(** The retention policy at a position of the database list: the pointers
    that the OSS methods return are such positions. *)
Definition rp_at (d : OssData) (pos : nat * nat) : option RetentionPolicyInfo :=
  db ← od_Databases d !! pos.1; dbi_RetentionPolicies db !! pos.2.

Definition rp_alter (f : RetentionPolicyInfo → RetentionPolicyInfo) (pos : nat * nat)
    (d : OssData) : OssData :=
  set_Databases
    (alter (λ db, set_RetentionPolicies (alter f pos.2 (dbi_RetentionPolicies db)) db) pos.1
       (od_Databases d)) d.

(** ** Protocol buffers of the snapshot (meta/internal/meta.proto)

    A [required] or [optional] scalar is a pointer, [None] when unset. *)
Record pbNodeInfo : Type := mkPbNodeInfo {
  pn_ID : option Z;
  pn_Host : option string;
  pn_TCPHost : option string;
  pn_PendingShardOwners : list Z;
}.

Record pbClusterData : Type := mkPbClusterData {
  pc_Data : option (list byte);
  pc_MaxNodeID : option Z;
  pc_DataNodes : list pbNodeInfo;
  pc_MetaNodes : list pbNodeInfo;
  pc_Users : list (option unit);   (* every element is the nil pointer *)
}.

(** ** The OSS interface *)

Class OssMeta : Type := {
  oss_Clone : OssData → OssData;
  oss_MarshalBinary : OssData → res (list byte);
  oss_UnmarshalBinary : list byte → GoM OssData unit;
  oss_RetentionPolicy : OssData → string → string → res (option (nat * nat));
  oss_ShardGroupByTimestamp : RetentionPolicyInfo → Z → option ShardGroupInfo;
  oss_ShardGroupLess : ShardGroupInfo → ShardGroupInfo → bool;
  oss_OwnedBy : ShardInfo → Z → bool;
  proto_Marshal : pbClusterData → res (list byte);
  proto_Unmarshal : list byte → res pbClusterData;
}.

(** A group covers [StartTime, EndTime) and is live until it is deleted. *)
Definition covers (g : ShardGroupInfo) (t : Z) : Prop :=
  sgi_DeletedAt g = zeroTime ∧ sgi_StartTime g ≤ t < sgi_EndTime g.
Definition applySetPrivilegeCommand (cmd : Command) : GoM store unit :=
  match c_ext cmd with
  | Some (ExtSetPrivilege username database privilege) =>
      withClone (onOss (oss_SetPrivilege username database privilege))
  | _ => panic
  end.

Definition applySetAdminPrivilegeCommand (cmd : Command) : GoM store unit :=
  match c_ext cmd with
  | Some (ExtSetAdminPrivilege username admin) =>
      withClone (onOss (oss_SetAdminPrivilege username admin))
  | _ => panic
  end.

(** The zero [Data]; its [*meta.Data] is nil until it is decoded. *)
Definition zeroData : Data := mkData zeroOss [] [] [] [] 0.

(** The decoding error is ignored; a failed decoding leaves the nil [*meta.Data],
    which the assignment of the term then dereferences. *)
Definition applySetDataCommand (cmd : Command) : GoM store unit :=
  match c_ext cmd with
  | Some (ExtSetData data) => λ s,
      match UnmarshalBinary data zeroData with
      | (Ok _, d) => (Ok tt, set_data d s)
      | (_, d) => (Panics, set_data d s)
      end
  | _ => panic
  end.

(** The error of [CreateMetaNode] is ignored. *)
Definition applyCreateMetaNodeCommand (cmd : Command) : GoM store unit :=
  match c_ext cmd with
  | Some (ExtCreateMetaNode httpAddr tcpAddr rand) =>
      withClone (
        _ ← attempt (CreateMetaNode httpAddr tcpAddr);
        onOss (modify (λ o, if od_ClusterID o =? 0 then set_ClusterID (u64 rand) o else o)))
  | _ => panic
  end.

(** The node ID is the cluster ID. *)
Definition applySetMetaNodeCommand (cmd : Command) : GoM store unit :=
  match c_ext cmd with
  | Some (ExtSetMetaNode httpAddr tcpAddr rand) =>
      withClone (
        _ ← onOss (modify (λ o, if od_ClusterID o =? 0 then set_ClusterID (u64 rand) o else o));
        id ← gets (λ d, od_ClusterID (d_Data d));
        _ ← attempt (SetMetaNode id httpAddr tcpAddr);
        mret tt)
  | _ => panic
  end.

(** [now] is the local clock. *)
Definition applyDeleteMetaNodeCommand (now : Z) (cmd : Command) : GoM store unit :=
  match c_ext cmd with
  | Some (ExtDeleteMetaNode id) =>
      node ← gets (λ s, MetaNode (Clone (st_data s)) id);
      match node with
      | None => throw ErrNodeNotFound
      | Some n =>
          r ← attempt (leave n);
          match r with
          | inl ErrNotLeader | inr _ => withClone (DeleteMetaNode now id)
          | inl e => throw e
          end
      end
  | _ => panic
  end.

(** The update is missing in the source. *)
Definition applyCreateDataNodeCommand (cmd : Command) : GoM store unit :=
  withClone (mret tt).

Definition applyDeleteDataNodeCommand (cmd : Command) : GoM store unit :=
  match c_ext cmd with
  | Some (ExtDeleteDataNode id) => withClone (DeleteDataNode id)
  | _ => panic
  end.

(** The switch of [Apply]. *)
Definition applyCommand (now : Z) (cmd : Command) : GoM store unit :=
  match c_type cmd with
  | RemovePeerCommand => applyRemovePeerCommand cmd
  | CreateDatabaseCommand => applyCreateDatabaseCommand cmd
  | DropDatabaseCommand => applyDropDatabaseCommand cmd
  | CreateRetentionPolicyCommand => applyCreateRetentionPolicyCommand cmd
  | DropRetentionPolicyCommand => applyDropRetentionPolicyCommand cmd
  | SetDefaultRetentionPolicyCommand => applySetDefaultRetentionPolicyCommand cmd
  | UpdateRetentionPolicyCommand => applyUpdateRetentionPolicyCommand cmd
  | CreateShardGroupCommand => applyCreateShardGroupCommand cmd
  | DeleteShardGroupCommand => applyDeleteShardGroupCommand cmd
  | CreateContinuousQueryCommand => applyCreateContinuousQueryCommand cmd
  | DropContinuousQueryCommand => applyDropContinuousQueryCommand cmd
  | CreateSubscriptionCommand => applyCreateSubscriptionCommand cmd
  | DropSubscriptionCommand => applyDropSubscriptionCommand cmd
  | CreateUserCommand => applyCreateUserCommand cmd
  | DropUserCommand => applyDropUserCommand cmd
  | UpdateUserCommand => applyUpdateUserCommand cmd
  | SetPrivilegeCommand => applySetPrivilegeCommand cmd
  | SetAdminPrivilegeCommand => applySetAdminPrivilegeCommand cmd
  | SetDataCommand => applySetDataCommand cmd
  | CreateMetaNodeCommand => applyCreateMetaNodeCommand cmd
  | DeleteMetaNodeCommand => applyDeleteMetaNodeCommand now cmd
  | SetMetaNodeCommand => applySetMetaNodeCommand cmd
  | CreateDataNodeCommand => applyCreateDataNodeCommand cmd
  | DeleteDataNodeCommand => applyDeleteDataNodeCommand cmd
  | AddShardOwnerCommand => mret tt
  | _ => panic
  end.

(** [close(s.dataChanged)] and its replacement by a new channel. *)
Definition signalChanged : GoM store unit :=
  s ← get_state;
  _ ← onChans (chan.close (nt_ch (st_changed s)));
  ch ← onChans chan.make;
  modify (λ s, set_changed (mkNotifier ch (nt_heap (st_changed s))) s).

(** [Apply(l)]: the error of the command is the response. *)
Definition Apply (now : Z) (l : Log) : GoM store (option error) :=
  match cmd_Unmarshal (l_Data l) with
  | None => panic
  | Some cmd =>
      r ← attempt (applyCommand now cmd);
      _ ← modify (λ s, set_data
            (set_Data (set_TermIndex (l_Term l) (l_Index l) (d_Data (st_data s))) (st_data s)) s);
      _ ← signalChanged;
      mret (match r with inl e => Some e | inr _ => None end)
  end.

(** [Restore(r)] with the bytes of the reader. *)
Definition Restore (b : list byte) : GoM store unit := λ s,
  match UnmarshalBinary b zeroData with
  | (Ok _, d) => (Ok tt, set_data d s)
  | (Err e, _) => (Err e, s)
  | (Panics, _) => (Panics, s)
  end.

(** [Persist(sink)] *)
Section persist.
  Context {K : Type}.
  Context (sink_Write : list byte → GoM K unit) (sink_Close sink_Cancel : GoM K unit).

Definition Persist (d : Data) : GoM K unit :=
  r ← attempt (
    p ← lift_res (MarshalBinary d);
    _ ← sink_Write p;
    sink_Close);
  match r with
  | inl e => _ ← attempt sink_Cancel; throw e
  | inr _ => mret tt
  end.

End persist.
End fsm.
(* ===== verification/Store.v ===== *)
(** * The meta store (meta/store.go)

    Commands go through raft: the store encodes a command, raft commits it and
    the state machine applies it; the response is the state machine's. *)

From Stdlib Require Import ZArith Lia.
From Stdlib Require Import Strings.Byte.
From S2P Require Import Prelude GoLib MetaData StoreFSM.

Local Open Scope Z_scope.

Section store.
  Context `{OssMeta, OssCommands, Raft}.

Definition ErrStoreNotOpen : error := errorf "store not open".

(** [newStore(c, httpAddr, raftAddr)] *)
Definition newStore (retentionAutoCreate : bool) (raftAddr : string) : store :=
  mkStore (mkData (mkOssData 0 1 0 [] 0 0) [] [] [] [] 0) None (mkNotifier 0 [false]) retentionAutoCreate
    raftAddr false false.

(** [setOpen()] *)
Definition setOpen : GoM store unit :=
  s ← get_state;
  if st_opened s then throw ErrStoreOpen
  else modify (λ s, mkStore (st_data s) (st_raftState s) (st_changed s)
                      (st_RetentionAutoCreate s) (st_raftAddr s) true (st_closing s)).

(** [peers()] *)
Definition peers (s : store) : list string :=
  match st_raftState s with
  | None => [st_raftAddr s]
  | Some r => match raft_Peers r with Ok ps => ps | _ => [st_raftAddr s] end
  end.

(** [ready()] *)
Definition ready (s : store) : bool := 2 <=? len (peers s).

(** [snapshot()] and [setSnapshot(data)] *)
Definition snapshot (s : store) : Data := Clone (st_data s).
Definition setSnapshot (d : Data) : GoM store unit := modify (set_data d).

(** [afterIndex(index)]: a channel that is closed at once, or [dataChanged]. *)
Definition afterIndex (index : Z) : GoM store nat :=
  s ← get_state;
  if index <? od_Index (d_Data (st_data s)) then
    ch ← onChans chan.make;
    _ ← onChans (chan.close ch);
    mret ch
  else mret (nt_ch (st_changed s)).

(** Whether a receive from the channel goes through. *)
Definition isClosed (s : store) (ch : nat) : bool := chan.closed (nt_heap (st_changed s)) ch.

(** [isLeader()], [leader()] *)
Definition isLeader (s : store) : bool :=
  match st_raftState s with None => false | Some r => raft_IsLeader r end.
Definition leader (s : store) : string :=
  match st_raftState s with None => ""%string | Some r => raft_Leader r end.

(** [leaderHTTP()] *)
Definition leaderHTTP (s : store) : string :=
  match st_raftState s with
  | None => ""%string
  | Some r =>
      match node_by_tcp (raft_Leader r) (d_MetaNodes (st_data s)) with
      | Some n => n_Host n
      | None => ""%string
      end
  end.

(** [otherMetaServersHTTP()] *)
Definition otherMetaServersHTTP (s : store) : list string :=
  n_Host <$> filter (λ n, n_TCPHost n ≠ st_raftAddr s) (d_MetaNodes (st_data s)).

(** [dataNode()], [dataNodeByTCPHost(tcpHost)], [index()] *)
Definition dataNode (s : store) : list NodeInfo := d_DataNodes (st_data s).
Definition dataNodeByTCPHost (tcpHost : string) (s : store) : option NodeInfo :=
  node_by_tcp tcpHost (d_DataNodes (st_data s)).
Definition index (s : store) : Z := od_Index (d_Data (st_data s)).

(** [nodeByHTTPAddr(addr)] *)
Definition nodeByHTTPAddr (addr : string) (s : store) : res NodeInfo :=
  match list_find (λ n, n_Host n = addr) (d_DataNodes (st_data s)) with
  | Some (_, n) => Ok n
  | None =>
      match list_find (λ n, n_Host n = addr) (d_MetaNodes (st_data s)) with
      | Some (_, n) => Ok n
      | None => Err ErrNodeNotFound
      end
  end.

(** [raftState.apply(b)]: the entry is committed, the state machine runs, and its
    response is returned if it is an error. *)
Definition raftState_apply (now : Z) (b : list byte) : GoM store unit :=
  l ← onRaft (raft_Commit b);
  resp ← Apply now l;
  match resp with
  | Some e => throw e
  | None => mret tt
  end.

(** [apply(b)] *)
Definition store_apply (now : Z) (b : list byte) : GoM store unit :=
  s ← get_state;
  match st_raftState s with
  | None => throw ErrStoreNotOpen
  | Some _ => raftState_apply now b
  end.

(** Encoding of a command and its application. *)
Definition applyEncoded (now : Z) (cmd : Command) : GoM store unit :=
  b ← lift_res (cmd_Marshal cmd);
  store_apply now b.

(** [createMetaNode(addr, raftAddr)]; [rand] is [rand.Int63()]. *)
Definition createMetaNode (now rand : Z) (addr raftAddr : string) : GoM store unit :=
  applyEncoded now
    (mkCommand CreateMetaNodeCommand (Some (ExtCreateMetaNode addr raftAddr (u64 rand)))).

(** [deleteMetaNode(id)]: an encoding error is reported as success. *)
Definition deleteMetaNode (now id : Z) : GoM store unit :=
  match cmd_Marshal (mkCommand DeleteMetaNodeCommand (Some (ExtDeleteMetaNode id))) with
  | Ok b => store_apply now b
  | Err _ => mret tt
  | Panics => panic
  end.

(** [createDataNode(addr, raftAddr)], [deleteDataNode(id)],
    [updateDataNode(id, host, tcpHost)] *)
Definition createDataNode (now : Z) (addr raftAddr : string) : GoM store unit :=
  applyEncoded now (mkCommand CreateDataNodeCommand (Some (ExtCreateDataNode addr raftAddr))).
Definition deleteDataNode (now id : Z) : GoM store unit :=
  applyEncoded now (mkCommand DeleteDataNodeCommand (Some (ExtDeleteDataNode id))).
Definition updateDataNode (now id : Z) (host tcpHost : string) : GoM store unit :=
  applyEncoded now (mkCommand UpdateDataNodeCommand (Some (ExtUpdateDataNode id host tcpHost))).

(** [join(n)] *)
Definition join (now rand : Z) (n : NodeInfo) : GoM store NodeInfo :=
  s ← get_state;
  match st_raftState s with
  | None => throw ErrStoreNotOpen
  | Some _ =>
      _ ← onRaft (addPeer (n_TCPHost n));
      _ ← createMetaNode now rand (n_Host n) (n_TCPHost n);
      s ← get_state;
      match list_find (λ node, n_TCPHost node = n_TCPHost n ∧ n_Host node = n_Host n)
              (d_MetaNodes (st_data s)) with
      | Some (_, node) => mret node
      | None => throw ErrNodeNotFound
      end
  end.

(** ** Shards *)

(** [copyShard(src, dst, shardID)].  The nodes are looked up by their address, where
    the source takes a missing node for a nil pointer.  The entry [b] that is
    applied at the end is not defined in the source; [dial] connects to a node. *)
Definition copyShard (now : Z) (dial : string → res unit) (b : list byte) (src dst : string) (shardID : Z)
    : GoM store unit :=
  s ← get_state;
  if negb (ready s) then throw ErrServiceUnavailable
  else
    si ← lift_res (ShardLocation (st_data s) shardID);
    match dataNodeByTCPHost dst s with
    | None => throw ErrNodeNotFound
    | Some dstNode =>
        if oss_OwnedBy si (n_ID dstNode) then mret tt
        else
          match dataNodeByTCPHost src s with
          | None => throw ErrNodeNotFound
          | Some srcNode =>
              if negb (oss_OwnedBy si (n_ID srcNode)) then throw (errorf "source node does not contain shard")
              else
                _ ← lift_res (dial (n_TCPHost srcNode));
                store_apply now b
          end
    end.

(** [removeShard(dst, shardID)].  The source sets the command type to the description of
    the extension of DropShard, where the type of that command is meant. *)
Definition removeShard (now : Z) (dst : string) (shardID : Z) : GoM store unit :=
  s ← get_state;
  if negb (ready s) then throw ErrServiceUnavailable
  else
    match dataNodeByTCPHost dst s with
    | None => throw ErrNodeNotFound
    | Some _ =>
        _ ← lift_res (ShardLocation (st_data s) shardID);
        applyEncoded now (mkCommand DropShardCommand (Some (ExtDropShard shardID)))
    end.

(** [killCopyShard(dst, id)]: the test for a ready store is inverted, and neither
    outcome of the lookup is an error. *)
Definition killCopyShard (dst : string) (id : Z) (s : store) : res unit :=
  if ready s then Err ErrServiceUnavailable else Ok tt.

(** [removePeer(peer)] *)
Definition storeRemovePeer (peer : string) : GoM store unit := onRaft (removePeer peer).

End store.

### Exercise objective
Go back to the start of the listing above. Reproduce each line exactly, ending with the line that contains "pc_DataNodes : list pbNodeInfo;".

### Task output
(** The retention policy at a position of the database list: the pointers
    that the OSS methods return are such positions. *)
Definition rp_at (d : OssData) (pos : nat * nat) : option RetentionPolicyInfo :=
  db ← od_Databases d !! pos.1; dbi_RetentionPolicies db !! pos.2.

Definition rp_alter (f : RetentionPolicyInfo → RetentionPolicyInfo) (pos : nat * nat)
    (d : OssData) : OssData :=
  set_Databases
    (alter (λ db, set_RetentionPolicies (alter f pos.2 (dbi_RetentionPolicies db)) db) pos.1
       (od_Databases d)) d.

(** ** Protocol buffers of the snapshot (meta/internal/meta.proto)

    A [required] or [optional] scalar is a pointer, [None] when unset. *)
Record pbNodeInfo : Type := mkPbNodeInfo {
  pn_ID : option Z;
  pn_Host : option string;
  pn_TCPHost : option string;
  pn_PendingShardOwners : list Z;
}.

Record pbClusterData : Type := mkPbClusterData {
  pc_Data : option (list byte);
  pc_MaxNodeID : option Z;
  pc_DataNodes : list pbNodeInfo;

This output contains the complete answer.